Telomere shortening in liver transplant recipients is not influenced by underlying disease or metabolic derangements.

Background: Telomeres are non-coding regions of DNA that cap the ends of chromosomes. Their length is considered a marker of human replicative senescence and premature aging. Given the high association of liver transplantation with the metabolic syndrome, we hypothesized that liver transplant recipients may exhibit premature and accelerated aging. Material/Methods: Telomere length in peripheral blood lymphocytes was measured by polymerase chain reaction in 62 consecutive liver-transplant recipients and 59 healthy control subjects aged 20-76 years. Clinical and laboratory parameters were collected from the medical files. Results: The liver transplant recipients were significantly older than the control subjects (p=0.012), with significantly higher rates of obesity (BMI >30 kg/m(2)), dyslipidemia, hypertension, diabetes, and fatty liver. Mean telomere length was significantly shorter in the transplant group (0.59 +/- 0.6 vs. 1.91 +/- 1.78 in the controls, p<0.0001).

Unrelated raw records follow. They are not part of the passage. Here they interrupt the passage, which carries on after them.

(** * The versioned canvas state store of the SIGMA backend

    A shallow embedding of [backend/models.py], [backend/state.py],
    [backend/tools.py] and the canvas endpoints of [backend/main.py],
    followed by the properties of the store: fingerprints, idempotency,
    apply, undo and redo.

    Python values are modelled by value.  This is sound for the code at hand:
    [_apply_single_change] works on [dict(state[...])] copies and on freshly
    built lists, never on a list held by a snapshot, so no snapshot is ever
    changed through an alias of the live canvas. *)

From Stdlib Require Import NArith Ascii String List Lia.
From stdpp Require Import base decidable option list strings gmap.

Local Open Scope string_scope.

(** ** [hashlib.sha256(...).hexdigest()]

    FIPS 180-4 over 32-bit words held in [N]; every addition is reduced
    modulo 2^32 where the standard says so. *)
Module hashlib.

Local Open Scope N_scope.

Definition mask32 : N := 4294967295.

Definition add32 (x y : N) : N := N.land (x + y) mask32.
Definition not32 (x : N) : N := N.lxor x mask32.
Definition rotr (n x : N) : N :=
  N.lor (N.shiftr x n) (N.land (N.shiftl x (32 - n)) mask32).

Definition Ch (x y z : N) : N := N.lxor (N.land x y) (N.land (not32 x) z).
Definition Maj (x y z : N) : N :=
  N.lxor (N.lxor (N.land x y) (N.land x z)) (N.land y z).
Definition big_sigma0 (x : N) : N :=
  N.lxor (N.lxor (rotr 2 x) (rotr 13 x)) (rotr 22 x).
Definition big_sigma1 (x : N) : N :=
  N.lxor (N.lxor (rotr 6 x) (rotr 11 x)) (rotr 25 x).
Definition small_sigma0 (x : N) : N :=
  N.lxor (N.lxor (rotr 7 x) (rotr 18 x)) (N.shiftr x 3).
Definition small_sigma1 (x : N) : N :=
  N.lxor (N.lxor (rotr 17 x) (rotr 19 x)) (N.shiftr x 10).

(** Round constants: the first 32 bits of the fractional parts of the cube
    roots of the first 64 primes, written in decimal. *)
Definition round_constants : list N :=
  [ 1116352408; 1899447441; 3049323471; 3921009573
  ; 961987163; 1508970993; 2453635748; 2870763221
  ; 3624381080; 310598401; 607225278; 1426881987
  ; 1925078388; 2162078206; 2614888103; 3248222580
  ; 3835390401; 4022224774; 264347078; 604807628
  ; 770255983; 1249150122; 1555081692; 1996064986
  ; 2554220882; 2821834349; 2952996808; 3210313671
  ; 3336571891; 3584528711; 113926993; 338241895
  ; 666307205; 773529912; 1294757372; 1396182291
  ; 1695183700; 1986661051; 2177026350; 2456956037
  ; 2730485921; 2820302411; 3259730800; 3345764771
  ; 3516065817; 3600352804; 4094571909; 275423344
  ; 430227734; 506948616; 659060556; 883997877
  ; 958139571; 1322822218; 1537002063; 1747873779
  ; 1955562222; 2024104815; 2227730452; 2361852424
  ; 2428436474; 2756734187; 3204031479; 3329325298 ].

(** The eight working variables / chaining values. *)
Record words8 := W8 { wa : N; wb : N; wc : N; wd : N; we : N; wf : N; wg : N; wh : N }.

Definition initial_hash : words8 :=
  W8 1779033703 3144134277 1013904242 2773480762
     1359893119 2600822924 528734635 1541459225.

Definition round (s : words8) (k w : N) : words8 :=
  let t1 := add32 (add32 (add32 (wh s) (big_sigma1 (we s)))
                         (add32 (Ch (we s) (wf s) (wg s)) k)) w in
  let t2 := add32 (big_sigma0 (wa s)) (Maj (wa s) (wb s) (wc s)) in
  W8 (add32 t1 t2) (wa s) (wb s) (wc s) (add32 (wd s) t1) (we s) (wf s) (wg s).

(** The 64 rounds of one block.  [window] holds the sixteen most recent
    schedule words, oldest first; the word of the current round is its head
    and the next schedule word is appended as the head is dropped. *)
Fixpoint rounds (ks : list N) (window : list N) (s : words8) : words8 :=
  match ks, window with
  | k :: ks', w0 :: rest =>
      let next := add32 (add32 (small_sigma1 (nth 14 window 0)) (nth 9 window 0))
                        (add32 (small_sigma0 (nth 1 window 0)) w0) in
      rounds ks' (rest ++ [next]) (round s k w0)
  | _, _ => s
  end.

Definition compress (h : words8) (block : list N) : words8 :=
  let s := rounds round_constants block h in
  W8 (add32 (wa h) (wa s)) (add32 (wb h) (wb s)) (add32 (wc h) (wc s))
     (add32 (wd h) (wd s)) (add32 (we h) (we s)) (add32 (wf h) (wf s))
     (add32 (wg h) (wg s)) (add32 (wh h) (wh s)).

(** Big-endian bytes of [x], [n] of them. *)
Fixpoint be_bytes (n : nat) (x : N) : list N :=
  match n with
  | O => []
  | S n' => N.land (N.shiftr x (8 * N.of_nat n')) 255 :: be_bytes n' x
  end.

Definition pad (msg : list N) : list N :=
  let len := N.of_nat (length msg) in
  let zeros := N.to_nat ((119 - len mod 64) mod 64) in
  msg ++ [128] ++ repeat 0 zeros ++ be_bytes 8 (8 * len).

(** Four bytes to a word, sixteen words to a block. *)
Fixpoint to_words (bytes : list N) : list N :=
  match bytes with
  | b0 :: b1 :: b2 :: b3 :: rest =>
      (N.shiftl b0 24 + N.shiftl b1 16 + N.shiftl b2 8 + b3) :: to_words rest
  | _ => []
  end.

Fixpoint digest_blocks (fuel : nat) (ws : list N) (h : words8) : words8 :=
  match fuel with
  | O => h
  | S fuel' =>
      match ws with
      | [] => h
      | _ => digest_blocks fuel' (skipn 16 ws) (compress h (firstn 16 ws))
      end
  end.

Definition bytes_of_string (s : string) : list N :=
  map N_of_ascii (list_ascii_of_string s).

Within the transplant group, there was no significant association between mean telomere length and underlying liver disease or presence of the metabolic syndrome or its constituents. On multivariate analysis, telomere length was negatively associated with patient age (p=0.0001), male sex (p=0.04), acute rejection (p=0.005), and fatty liver (p=0.009), and was positively associated with time from transplantation (p=0.006). Conclusions: Liver transplantation is associated with shortened telomere length in peripheral blood lymphocytes, suggesting accelerated senescence.